View Full Version : Why do I get more attention from ex male friend?
honeybun35
Sep 18, 2019, 06:08 AM
Lately my fwb and I don't really have conversations other than good morning how are you.On the other hand another old friend who I still stay in contact with always chats with me.We converse more about other stuff. They like my photos on Facebook but the other one never likes anything that I post.The other person would even inbox me and give me a compliment.
The current friends who seem to act jealous doesn't even give any attention. He never likes my post he doesn't hold a conversation with me yet posted on Facebook that the conversations are shorter with him because my friend Ted's conversation is longer.This the same person that doesn't say much and show no kind of affection.
talaniman
Sep 18, 2019, 10:09 AM
The attentive guy is a real friend the one with benefits isn't.
honeybun35
Sep 18, 2019, 10:36 AM
So the friend from 20 yrs don't care you mean? I don't get why he gets jealous then. You do have a valid point though and it makes sense. I've come to realize that. The other one even text me twice actually once when he saw I was at the Dr's office and another time I was in the E.R . Even though he didn't mention that I knew that was the reason for him hitting me up.
The other one doesn't even real communicate unless it's about us going to see each other. Then if he doesn't hear from me he does what he did the other week post about my friend.
talaniman
Sep 18, 2019, 11:18 AM
Maybe he isn't jealous, just mad he didn't get what he wants when he wants it. You should leave him alone and make better friends. You've been his willing FWB, and free booty call long enough.
honeybun35
Sep 18, 2019, 11:36 AM
Yea I could see that but to even go on Facebook and post about my other friend it must have bothered him right? He had to have been jealous. What was it he didn't get that he wanted , I was already with him. He is the one I was with that day. Any other guy would have not even cared or bothered to not even look at the phone but let alone go on Facebook and also use the person's name.I can't even say what other male or ex sex partner I had that would even take the time to do that.
talaniman
Sep 18, 2019, 11:52 AM
After all this time then you have found out he is an idiot. Maybe it's just getting to be a crank, whatever, but people change and not always for the better. It is what it is.
honeybun35
Sep 18, 2019, 12:11 PM
What is a crank?
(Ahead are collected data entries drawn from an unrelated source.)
(* ===== verification/AuditChain.v ===== *)
(** * Chain verification

    [crates/astrid-audit/src/entry_v2/verify.rs] with the issues of
    [log_types.rs]: the verifier of a run of consecutive entries of one
    storage chain against the key registry.

    Issues a source function pushes onto a vector are the list it returns
    here, in the same order.  The theorems say what a run without issues
    looks like as a whole, and that a verified run is determined by the
    content hash of its last entry. *)

From S2P Require Import Prelude Bytes Cbor Crypto KeyRegistry AuditEntry.
Local Open Scope string_scope.
Local Open Scope list_scope.

Inductive ChainIssue : Type :=
| InvalidGenesis (entry_id : Uuid)
| IssueInvalidSignature (entry_id : Uuid)
| BrokenLink (entry_id : Uuid) (expected_previous actual_previous : ContentHash)
| SequenceGap (entry_id : Uuid) (expected actual : N)
| UnregisteredKey (entry_id : Uuid)
| ChainIdMismatch (entry_id : Uuid)
| FormatDowngrade (entry_id : Uuid)
| KeyEpochRegression (entry_id : Uuid)
| MalformedEntry (entry_id : Uuid) (reason : string).

Record ChainVerificationResult : Type := MkChainVerificationResult {
  valid : bool;
  entries_verified : nat;
  issues : list ChainIssue;
}.

Record ChainVerifier : Type := MkChainVerifier {
  cv_registry : option KeyRegistry;
  cv_registered_v1_keys : bool;
}.

(** [ChainVerifier::new]. *)
Definition new_verifier (registry : option KeyRegistry) : ChainVerifier :=
  MkChainVerifier registry (bool_decide (is_Some registry)).

Definition require_registered_v1_keys (v : ChainVerifier) (required : bool) : ChainVerifier :=
  MkChainVerifier (cv_registry v) required.

(** [issues.push(..)] under a condition. *)
Definition report (cond : bool) (issue : ChainIssue) : list ChainIssue := if cond then [issue] else [].

Section Verifier.
  Context `{Crypto, AuditSerde}.

Inductive ChainStart : Type :=
| StartGenesis
| StartAfter (entry : AuditEntry)
| StartDetached.

Definition check_link (entry : AuditEntry) (previous : option AuditEntry) : list ChainIssue :=
  match previous with
  | Some previous =>
      report (negb (follows entry previous))
        (BrokenLink (e_id entry) (content_hash previous) (e_previous_hash entry))
  | None => []
  end.

(** The seal of the entry before, when it is a format-v2 entry. *)
Definition previous_seal (previous : option AuditEntry) : option EntryV2Seal :=
  match previous with Some previous => e_v2 previous | None => None end.

Definition check_epoch (entry : AuditEntry) (seal : EntryV2Seal) (previous : option AuditEntry)
    : list ChainIssue :=
  match previous_seal previous with
  | Some previous_seal =>
      report (s_key_epoch seal <? s_key_epoch previous_seal)%N (KeyEpochRegression (e_id entry))
  | None => []
  end.

(** [check_sequence]; an overflowing predecessor reports and returns. *)
Definition check_sequence (entry : AuditEntry) (seal : EntryV2Seal) (previous : option AuditEntry)
    : list ChainIssue :=
  let gap expected :=
    report (negb (s_seq seal =? expected)%N) (SequenceGap (e_id entry) expected (s_seq seal)) in
  check_epoch entry seal previous ++
  match previous with
  | None => if is_zero (e_previous_hash entry) then gap 1%N else []
  | Some previous =>
      match e_v2 previous with
      | Some previous_seal =>
          if bool_decide (s_chain_id previous_seal = s_chain_id seal)
          then match checked_add U64_MAX (s_seq previous_seal) 1 with
               | None => [MalformedEntry (e_id entry) "sequence number overflows after its predecessor"]
               | Some next => gap next
               end
          else gap 1%N
      | None => gap 1%N
      end
  end.

Definition check_v1 (v : ChainVerifier) (entry : AuditEntry) (previous : option AuditEntry)
    : list ChainIssue :=
  report (negb (is_ok (verify_signature entry))) (IssueInvalidSignature (e_id entry))
    ++ report (cv_registered_v1_keys v
               && negb match cv_registry v with
                       | Some registry => was_registered registry AuditV1 (e_runtime_key entry)
                       | None => false
                       end) (UnregisteredKey (e_id entry))
    ++ report (bool_decide (is_Some (previous_seal previous))) (FormatDowngrade (e_id entry))
    ++ check_link entry previous.
Definition sign_entry (runtime_key : KeyPair) (signer : option V2Signer) (request : EntryRequest)
    (previous_hash : ContentHash) (previous : option V2Position) (fresh : Fresh) : AuditResult AuditEntry :=
  match signer with
  | None =>
      if bool_decide (is_Some previous) then Err (V1Closed "the chain head is a format-v2 entry")
      else Ok (sign_v1 request previous_hash runtime_key fresh)
  | Some signer =>
      let principal_uid := resolve_uid (vs_principals signer) (rq_principal request) in
      let chain_id := derive_chain_id (registry_id (vs_registry signer)) (rq_session_id request)
                        (rq_principal request) principal_uid in
      let key_epoch := head_seq (vs_registry signer) in
      if match previous with Some head => (key_epoch <? p_key_epoch head)%N | None => false end
      then Err (KeyRegistryMessage "the chain head names a newer key epoch than the loaded registry")
      else
        let? seq := match previous with
                    | Some head =>
                        if bool_decide (p_chain_id head = chain_id)
                        then ok_or (checked_add U64_MAX (p_seq head) 1)
                               (StorageError "audit chain sequence exhausted")
                        else Ok 1%N
                    | None => Ok 1%N
                    end in
        assemble_v2
          (MkEntryV2Draft (rq_session_id request) (rq_principal request) principal_uid (rq_actor request)
             (rq_action request) (rq_authorization request) (rq_outcome request) previous_hash chain_id seq
             key_epoch)
          (vs_key signer) (fresh_id fresh) (fresh_now fresh) (fresh_salt fresh)
  end.

(** ** A log handle *)

Record Handle : Type := MkHandle {
  hd_signer : option V2Signer;
  hd_heads : gmap ChainKey HeadState;
  hd_pending : gmap ChainKey (AuditEntry * option Uuid);
}.

Definition open_handle : Handle := MkHandle None ∅ ∅.

(** [load_key_registry]. *)
Definition load_key_registry (st : AuditStore) : AuditResult (option KeyRegistry) :=
  match load_key_registry_records st with
  | [] => Ok None
  | records =>
      match from_records records with
      | Ok registry => Ok (Some registry)
      | Err refusal => Err (KeyRegistryError refusal)
      end
  end.

(** [verification_registry]: the handle's own registry, else the stored one. *)
Definition verification_registry (st : AuditStore) (h : Handle) : AuditResult (option KeyRegistry) :=
  match hd_signer h with
  | Some signer => Ok (Some (vs_registry signer))
  | None => load_key_registry st
  end.

Definition lift_registry {A} (c : result A RegistryRefusal) : AuditResult A :=
  match c with Ok a => Ok a | Err refusal => Err (KeyRegistryError refusal) end.

Definition create_key_registry (st : AuditStore) (config : EntryV2Config) (now : Timestamp)
    : AuditStore * AuditResult KeyRegistry :=
  match genesis_record now ((Audit, cfg_audit_key config) :: cfg_genesis_roles config) with
  | Err refusal => (st, Err (KeyRegistryError refusal))
  | Ok genesis =>
      let '(st', inserted) := insert_key_registry_record st genesis in
      if inserted then (st', lift_registry (from_records [genesis]))
      else (st', let? loaded := load_key_registry st' in
                 ok_or loaded (KeyRegistryMessage REGISTRY_CHANGED))
  end.

Definition install_v2_signer (h : Handle) (signer : V2Signer) : Handle :=
  MkHandle (Some signer) (hd_heads h) (hd_pending h).

Definition enable_entry_v2 (st : AuditStore) (h : Handle) (config : EntryV2Config) (now : Timestamp)
    : AuditStore * Handle * AuditResult KeyRegistry :=
  let '(st', loaded) :=
    match load_key_registry st with
    | Err error => (st, Err error)
    | Ok (Some registry) => (st, Ok registry)
    | Ok None => create_key_registry st config now
    end in
  match loaded with
  | Err error => (st', h, Err error)
  | Ok registry =>
      let audit_public := export_public_key (cfg_audit_key config) in
      if bool_decide (active_key registry Audit (head_seq registry) = Some audit_public)
      then (st', install_v2_signer h (MkV2Signer (cfg_audit_key config) registry (cfg_principals config)),
            Ok registry)
      else (st', h, Err (KeyNotRegistered audit_public))
  end.

Definition rotate_audit_key (st : AuditStore) (h : Handle) (new_key : KeyPair) (now : Timestamp)
    : AuditStore * Handle * AuditResult KeyRegistryRecord :=
  match hd_signer h with
  | None => (st, h, Err (KeyRegistryMessage "entry format v2 is not enabled"))
  | Some signer =>
      match lift_registry (rotation_record (vs_registry signer) Audit (vs_key signer) new_key now) with
      | Err error => (st, h, Err error)
      | Ok record =>
          match lift_registry (push (vs_registry signer) record) with
          | Err error => (st, h, Err error)
          | Ok registry =>
              let '(st', inserted) := insert_key_registry_record st record in
              if inserted
              then (st', install_v2_signer h (MkV2Signer new_key registry (vs_principals signer)), Ok record)
              else (st', h, Err (KeyRegistryMessage REGISTRY_CHANGED))
          end
      end
  end.

(** ** Appending *)

(** [previous_hash_locked]: the head a new entry is signed against. *)
Definition previous_hash_locked (st : AuditStore) (key : ChainKey) (head : option HeadState)
    : option Uuid * ContentHash * option V2Position :=
  match head with
  | Some state => (Some (hs_id state), hs_hash state, hs_v2 state)
  | None =>
      match chain_head st key with
      | Some entry => (Some (e_id entry), content_hash entry, position_of entry)
      | None => (None, ContentHash_zero, None)
      end
  end.

Definition request_key (request : EntryRequest) : ChainKey := (rq_session_id request, rq_principal request).

(** One attempt of [append_inner] up to the storage call: the cached head is
    dropped before it. *)
Definition attempt_sign (runtime_key : KeyPair) (st : AuditStore) (h : Handle) (request : EntryRequest)
    (fresh : Fresh) : Handle * AuditResult AuditEntry :=
  let key := request_key request in
  let '(expected, previous_hash, previous_v2) := previous_hash_locked st key (hd_heads h !! key) in
  match sign_entry runtime_key (hd_signer h) request previous_hash previous_v2 fresh with
  | Err error => (h, Err error)
  | Ok entry =>
      (MkHandle (hd_signer h) (delete key (hd_heads h)) (<[key := (entry, expected)]> (hd_pending h)), Ok entry)
  end.

(** The storage call of the attempt and its bookkeeping. *)
Definition attempt_commit (st : AuditStore) (h : Handle) (key : ChainKey)
    : AuditStore * Handle * AuditResult bool :=
  match hd_pending h !! key with
  | None => (st, h, Ok false)
  | Some (entry, expected) =>
      let '(st', result) := append_if_head st entry expected in
      let heads :=
        match result with
        | Ok true => <[key := head_state_of entry]> (hd_heads h)
        | _ => hd_heads h
        end in
      (st', MkHandle (hd_signer h) heads (delete key (hd_pending h)), result)
  end.
Lemma appended_extends t h entry expected m' :
  Represents 1 t h -> Appended entry expected t m' ->
  expected = e_id <$> last (chain_history h (e_session_id entry) (e_principal entry)) /\
  exists data, Extends 1 t h entry data m'.
Proof.
  intros Hr (m & prepared & plan & data & g & g1 & Hp & Hpl & ->).
  rewrite (touched_represented _ _ _ _ _ _ Hr (pp_touched _ _ _ _ _ Hp)) in *.
  pose proof (pp_head _ _ _ _ _ Hp) as Hh. rewrite (chain_head_represented 1 t h) in Hh by done.
  split; [by injection Hh|]. exists data.
  destruct (pp_prior _ _ _ _ _ Hp) as (md & Hl & Hprior). apply (loaded_counts 1 t h) in Hl; [|done].
  rewrite <- Hprior in Hl. destruct (planned_sequence _ _ _ _ _ _ _ _ Hr Hpl) as (Hb & Hsk & Hsn & Hix).
  destruct (rp_global _ _ _ Hr) as (b' & g' & Hl' & Hc & Hbytes). rewrite (pl_loaded _ _ _ _ _ _ _ Hpl) in Hl'.
  injection Hl' as _ <-.
  destruct (account_totals entry g g1 (pr_prior prepared) (ap_next plan) _ _ _ Hc Hbytes (pl_admitted _ _ _ _ _ _ _ Hpl))
    as [Hc' Hb']. rewrite <- (pl_global _ _ _ _ _ _ _ Hpl) in Hc', Hb'.
  split; [apply (pl_data _ _ _ _ _ _ _ Hpl)|apply commit_none|intros k; apply commit_entries|intros k; apply commit_committed
    | | |done| | |intros k; apply commit_legacy|].
  - exists (ap_next plan). split; [|intros k; rewrite commit_metadata; cbn [intent_of i_head_key]; by rewrite (pp_key _ _ _ _ _ Hp)].
    rewrite (pl_next _ _ _ _ _ _ _ Hpl). apply counts_advance; [done|apply (pl_data _ _ _ _ _ _ _ Hpl)].
  - intros k. rewrite commit_heads. cbn [intent_of i_head_key]. by rewrite (pp_key _ _ _ _ _ Hp).
  - intros k. rewrite commit_sequence. cbn [intent_of i_session_sequence_key i_next_session_sequence]. by rewrite Hsk, Hsn.
  - intros k. rewrite commit_index. cbn [intent_of i_session_index_key]. by rewrite Hix.
  - exists (gs_metadata (ap_global plan)). split; [|done]. unfold load_global_metadata, st_get. simpl.
    rewrite commit_global. simpl. by rewrite global_roundtrip.
Qed.
End Intent.

(** ** The storage implements the append of the audit log *)

Section Refines.
  Context {S : Type} `{KvStoreLaws S view} `{Crypto} `{AuditSerde} `{UuidTextLaws} `{!StorageCodec} {SCL : StorageCodecLaws}.
  Implicit Types (h : list AuditEntry) (m t : KvMap) (entry : AuditEntry) (expected : option Uuid) (st : AuditStore).

(** The store of [AuditLog] that a settled map holds. *)
Definition stores (base : N) (m : KvMap) (st : AuditStore) : Prop :=
  (forall seq, (seq <= U64_MAX)%N ->
     is_Some (m !! (NS_KEY_REGISTRY, record_key seq)) <-> is_Some (st_registry st !! seq)) /\
  exists h, Represents base m h /\ forall s p, chain_of st (s, p) = chain_history h s p.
Not sure but I do have updated info . I guess you are correct because just saw on my feed he's venting again couple hours ago. Who ever he is addressing to it's not me. He 's telling whoever it is I don't care what you think of me I have a big mouth I call it as I see it if that intimidates you I don't care. Then he says I have been through some sh*t you know nothing about. So I have no idea what he mean in this post. hmmm
talaniman
Sep 18, 2019, 12:17 PM
Crank as in cranky or always irritable or easily irritable. I have to tell you that staying on each others social networks can be quite confusing and even worse since there is no honest personal communications going on. Bad situation. Leaving someone alone does mean cutting all contact and going about your business, and staying out of the other persons business.
Block him.
honeybun35
Sep 18, 2019, 12:48 PM
I am not on his page. As said above it was on my feed. We are friends on facebook so when I am on the home screen where everyone post is at his came up because he just posted. I didn't have to go to his page to see that post.
talaniman
Sep 18, 2019, 12:50 PM
Block him and be done.
honeybun35
Sep 18, 2019, 12:52 PM
Why should I block him though? We are still friends it's not like we had a fallen out or anything I still talk to him. What would be the reason for me to block him?
Wondergirl
Sep 18, 2019, 12:54 PM
Why should I block him though? We are still friends it's not like we had a fallen out or anything I still talk to him. What would be the reason for me to block him?
So you don't look at his page all the time and then wonder and question about his behavior. The blocking is for YOU.
honeybun35
Sep 18, 2019, 01:09 PM
but I am in love with him
Wondergirl
Sep 18, 2019, 01:21 PM
but I am in love with him
Explain why. What's good about him? What do you love about him?
honeybun35
Sep 18, 2019, 01:52 PM
I guess as time went on I started to love him more and more. Sex is amazing and the more sex I have with him the more I fall in love. At one time I was having sex with him I already had a friend and he wasn't first priority. Once that person was out my life and we continued it got stronger. The first time I dealt with him when we met in 01 it wasn't that much the same but time period went on. He couldn't commit to me then so I went on to someone else and he was mad that I did that but he couldn't commit he wasn't all there with me.
After reconnecting with him and the more sex it's worse.
Wondergirl
Sep 18, 2019, 02:22 PM
What else do you like about him besides sex?
honeybun35
Sep 19, 2019, 06:23 AM
Well when we are together we spend time. we watch our shows together. He gets me wine , tea , food etc. He went out his way to make me comfortable but making sue i was on good sheets pillows , candles. He always likes for me spend the night and not leave.